⟨
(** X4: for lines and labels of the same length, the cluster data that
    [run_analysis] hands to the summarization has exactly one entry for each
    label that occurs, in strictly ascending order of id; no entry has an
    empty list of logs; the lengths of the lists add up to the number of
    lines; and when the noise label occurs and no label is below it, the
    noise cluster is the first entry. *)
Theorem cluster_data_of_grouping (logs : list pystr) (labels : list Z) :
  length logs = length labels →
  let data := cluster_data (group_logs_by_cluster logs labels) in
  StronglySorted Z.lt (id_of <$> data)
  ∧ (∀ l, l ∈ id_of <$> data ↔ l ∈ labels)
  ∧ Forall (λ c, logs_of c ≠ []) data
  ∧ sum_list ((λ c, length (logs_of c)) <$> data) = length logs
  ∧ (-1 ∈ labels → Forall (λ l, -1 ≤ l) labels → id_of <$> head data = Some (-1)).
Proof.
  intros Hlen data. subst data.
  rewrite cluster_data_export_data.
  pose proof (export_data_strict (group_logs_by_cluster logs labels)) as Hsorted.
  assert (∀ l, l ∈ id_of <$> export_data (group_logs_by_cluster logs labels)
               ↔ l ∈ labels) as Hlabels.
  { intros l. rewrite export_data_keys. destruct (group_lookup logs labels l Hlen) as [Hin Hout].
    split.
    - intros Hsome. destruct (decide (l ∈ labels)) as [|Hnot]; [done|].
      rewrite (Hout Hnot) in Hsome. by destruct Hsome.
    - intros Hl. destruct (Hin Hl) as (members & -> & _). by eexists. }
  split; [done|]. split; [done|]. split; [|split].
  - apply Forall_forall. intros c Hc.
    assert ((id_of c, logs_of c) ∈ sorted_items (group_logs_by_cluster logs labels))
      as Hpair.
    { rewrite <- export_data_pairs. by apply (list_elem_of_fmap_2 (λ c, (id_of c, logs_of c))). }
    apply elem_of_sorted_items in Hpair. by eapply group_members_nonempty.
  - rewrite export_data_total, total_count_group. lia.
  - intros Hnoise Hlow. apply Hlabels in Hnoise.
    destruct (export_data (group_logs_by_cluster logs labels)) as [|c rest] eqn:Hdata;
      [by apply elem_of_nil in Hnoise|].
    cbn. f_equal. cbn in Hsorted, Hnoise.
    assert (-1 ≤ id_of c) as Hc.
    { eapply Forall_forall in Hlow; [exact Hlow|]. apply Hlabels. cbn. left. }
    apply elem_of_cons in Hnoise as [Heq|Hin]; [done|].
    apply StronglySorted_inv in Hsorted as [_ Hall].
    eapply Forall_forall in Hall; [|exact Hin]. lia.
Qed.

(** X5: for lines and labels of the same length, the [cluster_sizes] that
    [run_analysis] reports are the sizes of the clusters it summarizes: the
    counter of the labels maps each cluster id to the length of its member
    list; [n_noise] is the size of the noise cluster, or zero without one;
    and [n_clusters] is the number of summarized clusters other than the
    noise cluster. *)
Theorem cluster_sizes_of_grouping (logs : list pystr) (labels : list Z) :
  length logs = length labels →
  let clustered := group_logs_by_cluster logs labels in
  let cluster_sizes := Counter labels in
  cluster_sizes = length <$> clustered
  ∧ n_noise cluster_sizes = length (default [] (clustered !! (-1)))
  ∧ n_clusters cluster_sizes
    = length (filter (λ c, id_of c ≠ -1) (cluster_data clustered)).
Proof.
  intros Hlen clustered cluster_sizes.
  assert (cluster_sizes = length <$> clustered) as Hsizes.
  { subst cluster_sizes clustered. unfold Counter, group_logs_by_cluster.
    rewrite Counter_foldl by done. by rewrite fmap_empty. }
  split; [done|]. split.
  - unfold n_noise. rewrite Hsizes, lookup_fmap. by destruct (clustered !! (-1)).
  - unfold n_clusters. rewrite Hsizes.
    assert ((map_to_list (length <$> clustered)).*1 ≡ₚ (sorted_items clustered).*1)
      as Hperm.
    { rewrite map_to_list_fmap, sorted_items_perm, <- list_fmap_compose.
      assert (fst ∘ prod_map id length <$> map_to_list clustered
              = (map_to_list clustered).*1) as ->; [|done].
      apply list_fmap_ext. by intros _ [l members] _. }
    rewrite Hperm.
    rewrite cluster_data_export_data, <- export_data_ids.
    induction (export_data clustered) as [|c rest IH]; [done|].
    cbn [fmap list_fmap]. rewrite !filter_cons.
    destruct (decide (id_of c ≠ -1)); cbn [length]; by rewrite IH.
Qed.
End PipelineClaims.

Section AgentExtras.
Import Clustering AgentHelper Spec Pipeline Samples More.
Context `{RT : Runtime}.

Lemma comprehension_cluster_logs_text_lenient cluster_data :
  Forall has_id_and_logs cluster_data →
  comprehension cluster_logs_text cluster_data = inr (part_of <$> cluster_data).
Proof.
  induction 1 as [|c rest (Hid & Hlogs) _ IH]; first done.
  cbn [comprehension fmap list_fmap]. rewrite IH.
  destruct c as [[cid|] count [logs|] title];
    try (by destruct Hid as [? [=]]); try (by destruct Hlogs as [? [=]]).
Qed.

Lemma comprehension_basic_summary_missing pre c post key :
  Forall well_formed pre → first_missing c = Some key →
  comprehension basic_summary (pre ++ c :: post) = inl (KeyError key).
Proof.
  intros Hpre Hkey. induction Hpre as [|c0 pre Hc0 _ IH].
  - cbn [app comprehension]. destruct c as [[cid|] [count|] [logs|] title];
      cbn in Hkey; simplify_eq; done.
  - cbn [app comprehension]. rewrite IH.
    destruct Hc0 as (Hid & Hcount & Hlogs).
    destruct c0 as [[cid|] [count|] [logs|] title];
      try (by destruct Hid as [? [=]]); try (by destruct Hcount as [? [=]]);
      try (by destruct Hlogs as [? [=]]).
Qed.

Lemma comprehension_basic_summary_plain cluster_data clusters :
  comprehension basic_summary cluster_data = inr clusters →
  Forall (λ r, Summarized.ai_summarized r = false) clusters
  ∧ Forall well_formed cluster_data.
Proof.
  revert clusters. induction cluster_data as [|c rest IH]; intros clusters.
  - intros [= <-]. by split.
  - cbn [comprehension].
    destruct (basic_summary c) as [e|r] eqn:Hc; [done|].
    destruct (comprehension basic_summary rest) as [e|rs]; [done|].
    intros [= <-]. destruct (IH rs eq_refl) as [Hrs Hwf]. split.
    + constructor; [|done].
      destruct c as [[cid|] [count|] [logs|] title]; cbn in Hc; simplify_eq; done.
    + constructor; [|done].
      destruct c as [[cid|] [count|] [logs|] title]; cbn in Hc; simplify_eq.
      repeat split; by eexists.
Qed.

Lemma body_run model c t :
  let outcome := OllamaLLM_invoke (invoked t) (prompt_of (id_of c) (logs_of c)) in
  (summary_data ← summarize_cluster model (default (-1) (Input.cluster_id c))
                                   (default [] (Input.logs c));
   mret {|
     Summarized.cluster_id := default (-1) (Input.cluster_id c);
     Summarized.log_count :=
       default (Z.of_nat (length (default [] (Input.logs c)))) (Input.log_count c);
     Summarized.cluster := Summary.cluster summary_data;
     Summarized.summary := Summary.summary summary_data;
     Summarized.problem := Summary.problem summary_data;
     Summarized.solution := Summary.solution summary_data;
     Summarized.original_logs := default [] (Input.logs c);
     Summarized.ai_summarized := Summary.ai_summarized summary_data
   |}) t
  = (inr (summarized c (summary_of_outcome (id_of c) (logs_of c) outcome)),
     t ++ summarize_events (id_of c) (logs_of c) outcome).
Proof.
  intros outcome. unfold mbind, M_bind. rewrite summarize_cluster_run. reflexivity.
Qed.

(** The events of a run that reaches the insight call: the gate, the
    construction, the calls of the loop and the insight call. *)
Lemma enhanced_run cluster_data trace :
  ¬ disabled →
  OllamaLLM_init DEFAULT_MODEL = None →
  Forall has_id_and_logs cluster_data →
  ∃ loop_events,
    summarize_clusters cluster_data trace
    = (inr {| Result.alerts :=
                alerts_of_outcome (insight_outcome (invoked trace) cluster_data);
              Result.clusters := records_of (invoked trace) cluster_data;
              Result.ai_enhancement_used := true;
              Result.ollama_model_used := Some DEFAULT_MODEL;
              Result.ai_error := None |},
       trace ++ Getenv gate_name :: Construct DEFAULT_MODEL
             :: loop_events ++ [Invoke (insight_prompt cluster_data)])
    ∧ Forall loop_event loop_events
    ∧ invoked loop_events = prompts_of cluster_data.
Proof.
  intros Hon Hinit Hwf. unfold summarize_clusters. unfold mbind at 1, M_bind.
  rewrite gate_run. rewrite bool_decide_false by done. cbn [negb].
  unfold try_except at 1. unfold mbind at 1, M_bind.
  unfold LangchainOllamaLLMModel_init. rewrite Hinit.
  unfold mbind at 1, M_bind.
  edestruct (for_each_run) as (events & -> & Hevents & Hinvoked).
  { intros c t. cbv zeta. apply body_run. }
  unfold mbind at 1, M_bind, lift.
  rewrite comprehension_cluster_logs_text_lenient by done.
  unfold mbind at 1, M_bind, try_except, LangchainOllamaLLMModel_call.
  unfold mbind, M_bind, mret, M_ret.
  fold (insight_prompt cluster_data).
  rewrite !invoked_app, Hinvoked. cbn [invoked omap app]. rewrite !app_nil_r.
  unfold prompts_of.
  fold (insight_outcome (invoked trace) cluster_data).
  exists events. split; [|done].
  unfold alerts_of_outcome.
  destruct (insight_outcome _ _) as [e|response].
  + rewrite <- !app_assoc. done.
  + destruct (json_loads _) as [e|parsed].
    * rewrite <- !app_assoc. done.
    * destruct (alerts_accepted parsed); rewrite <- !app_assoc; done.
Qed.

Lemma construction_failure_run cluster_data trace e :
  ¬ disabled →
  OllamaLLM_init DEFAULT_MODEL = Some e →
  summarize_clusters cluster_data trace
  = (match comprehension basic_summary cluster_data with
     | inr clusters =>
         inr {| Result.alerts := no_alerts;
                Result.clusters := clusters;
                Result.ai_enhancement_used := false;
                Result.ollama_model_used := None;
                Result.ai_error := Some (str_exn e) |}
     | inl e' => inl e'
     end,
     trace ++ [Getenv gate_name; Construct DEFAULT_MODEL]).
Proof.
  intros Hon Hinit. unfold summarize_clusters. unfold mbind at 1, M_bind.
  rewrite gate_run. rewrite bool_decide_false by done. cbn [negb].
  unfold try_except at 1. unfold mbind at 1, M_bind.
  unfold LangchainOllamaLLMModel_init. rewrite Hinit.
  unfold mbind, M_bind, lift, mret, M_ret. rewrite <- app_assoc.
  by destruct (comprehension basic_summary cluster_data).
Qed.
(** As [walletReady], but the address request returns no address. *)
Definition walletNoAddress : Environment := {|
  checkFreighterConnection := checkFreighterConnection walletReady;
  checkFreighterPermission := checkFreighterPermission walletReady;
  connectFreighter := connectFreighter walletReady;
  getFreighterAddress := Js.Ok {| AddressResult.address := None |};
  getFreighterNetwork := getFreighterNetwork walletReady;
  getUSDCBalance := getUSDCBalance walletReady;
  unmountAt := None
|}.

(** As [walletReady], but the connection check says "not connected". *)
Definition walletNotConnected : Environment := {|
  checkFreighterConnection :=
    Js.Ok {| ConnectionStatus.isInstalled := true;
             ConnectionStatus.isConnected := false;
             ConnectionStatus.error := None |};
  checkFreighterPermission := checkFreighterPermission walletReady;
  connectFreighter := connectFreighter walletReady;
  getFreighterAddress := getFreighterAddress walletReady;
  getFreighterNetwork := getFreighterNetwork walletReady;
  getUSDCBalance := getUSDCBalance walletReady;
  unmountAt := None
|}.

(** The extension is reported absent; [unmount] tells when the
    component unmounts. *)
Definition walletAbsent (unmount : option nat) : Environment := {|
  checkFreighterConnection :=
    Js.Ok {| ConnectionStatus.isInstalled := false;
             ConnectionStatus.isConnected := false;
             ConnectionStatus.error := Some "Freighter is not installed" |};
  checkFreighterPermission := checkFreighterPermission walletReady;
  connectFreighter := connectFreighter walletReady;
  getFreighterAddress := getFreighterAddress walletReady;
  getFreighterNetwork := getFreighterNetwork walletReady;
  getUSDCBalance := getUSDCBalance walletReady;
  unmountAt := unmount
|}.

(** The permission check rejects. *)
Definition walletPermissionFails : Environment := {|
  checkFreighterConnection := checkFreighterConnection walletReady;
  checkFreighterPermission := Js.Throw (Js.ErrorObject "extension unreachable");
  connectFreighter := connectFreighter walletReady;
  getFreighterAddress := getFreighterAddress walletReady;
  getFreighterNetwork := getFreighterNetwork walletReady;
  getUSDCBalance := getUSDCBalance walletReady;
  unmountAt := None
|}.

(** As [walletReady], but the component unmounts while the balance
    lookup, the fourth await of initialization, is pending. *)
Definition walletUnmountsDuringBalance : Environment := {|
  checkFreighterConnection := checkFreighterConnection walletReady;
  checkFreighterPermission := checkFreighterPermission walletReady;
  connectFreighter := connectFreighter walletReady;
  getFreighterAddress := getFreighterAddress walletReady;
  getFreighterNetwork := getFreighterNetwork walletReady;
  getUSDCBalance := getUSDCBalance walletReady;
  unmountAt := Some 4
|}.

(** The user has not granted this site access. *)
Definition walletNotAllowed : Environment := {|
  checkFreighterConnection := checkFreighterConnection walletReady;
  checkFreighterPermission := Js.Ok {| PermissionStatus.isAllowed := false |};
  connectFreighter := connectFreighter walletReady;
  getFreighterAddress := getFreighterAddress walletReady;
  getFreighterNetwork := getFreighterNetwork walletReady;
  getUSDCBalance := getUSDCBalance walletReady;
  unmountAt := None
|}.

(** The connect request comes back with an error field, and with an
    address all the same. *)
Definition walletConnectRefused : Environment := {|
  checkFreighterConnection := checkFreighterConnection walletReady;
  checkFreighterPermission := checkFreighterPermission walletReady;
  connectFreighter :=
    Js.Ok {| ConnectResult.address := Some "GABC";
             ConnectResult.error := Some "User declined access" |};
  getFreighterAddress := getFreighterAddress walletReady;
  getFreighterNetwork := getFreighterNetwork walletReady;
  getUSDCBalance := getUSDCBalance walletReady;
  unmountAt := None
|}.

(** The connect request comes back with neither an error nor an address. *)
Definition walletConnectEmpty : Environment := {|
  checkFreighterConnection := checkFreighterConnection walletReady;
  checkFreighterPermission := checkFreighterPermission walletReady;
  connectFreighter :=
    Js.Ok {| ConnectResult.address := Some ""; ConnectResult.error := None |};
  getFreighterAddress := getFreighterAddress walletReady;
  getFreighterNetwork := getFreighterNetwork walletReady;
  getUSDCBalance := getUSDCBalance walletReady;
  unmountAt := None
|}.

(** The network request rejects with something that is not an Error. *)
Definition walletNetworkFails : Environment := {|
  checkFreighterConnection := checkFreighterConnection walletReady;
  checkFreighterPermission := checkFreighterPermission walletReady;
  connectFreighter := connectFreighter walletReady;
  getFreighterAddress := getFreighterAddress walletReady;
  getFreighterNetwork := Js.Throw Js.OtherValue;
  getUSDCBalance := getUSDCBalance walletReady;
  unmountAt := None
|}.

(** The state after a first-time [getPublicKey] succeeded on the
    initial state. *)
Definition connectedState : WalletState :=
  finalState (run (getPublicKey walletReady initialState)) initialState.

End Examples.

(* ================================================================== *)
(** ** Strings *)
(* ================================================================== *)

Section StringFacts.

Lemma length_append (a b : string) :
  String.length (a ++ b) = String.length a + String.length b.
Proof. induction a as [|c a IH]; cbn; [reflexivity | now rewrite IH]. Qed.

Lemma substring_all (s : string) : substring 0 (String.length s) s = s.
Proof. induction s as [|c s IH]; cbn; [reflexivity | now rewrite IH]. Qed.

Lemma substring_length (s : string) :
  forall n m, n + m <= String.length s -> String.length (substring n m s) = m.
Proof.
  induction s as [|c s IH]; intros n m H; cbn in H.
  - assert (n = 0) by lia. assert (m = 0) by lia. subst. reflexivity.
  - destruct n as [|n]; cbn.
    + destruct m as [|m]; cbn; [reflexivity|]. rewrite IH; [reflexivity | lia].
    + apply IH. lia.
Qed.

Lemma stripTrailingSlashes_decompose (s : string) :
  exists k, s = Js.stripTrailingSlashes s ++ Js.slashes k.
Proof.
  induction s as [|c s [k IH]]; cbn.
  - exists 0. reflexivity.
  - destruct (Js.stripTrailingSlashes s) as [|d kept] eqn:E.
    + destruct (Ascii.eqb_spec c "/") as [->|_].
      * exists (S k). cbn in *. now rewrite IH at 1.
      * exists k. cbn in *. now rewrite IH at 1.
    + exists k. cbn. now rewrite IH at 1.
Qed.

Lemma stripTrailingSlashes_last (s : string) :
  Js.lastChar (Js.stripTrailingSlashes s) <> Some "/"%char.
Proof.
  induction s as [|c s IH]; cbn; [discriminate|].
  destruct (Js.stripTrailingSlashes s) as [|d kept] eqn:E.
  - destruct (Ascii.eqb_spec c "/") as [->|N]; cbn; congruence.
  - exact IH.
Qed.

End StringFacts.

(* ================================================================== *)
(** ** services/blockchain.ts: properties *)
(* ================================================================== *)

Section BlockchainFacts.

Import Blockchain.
⟩
▸ Work request
Considering only the material above, set down every line from the one with "End PipelineClaims." to the one with "induction 1 as", inclusive, exactly as written.

▸ Exercise solution
End PipelineClaims.

Section AgentExtras.
Import Clustering AgentHelper Spec Pipeline Samples More.
Context `{RT : Runtime}.

Lemma comprehension_cluster_logs_text_lenient cluster_data :
  Forall has_id_and_logs cluster_data →
  comprehension cluster_logs_text cluster_data = inr (part_of <$> cluster_data).
Proof.
  induction 1 as [|c rest (Hid & Hlogs) _ IH]; first done.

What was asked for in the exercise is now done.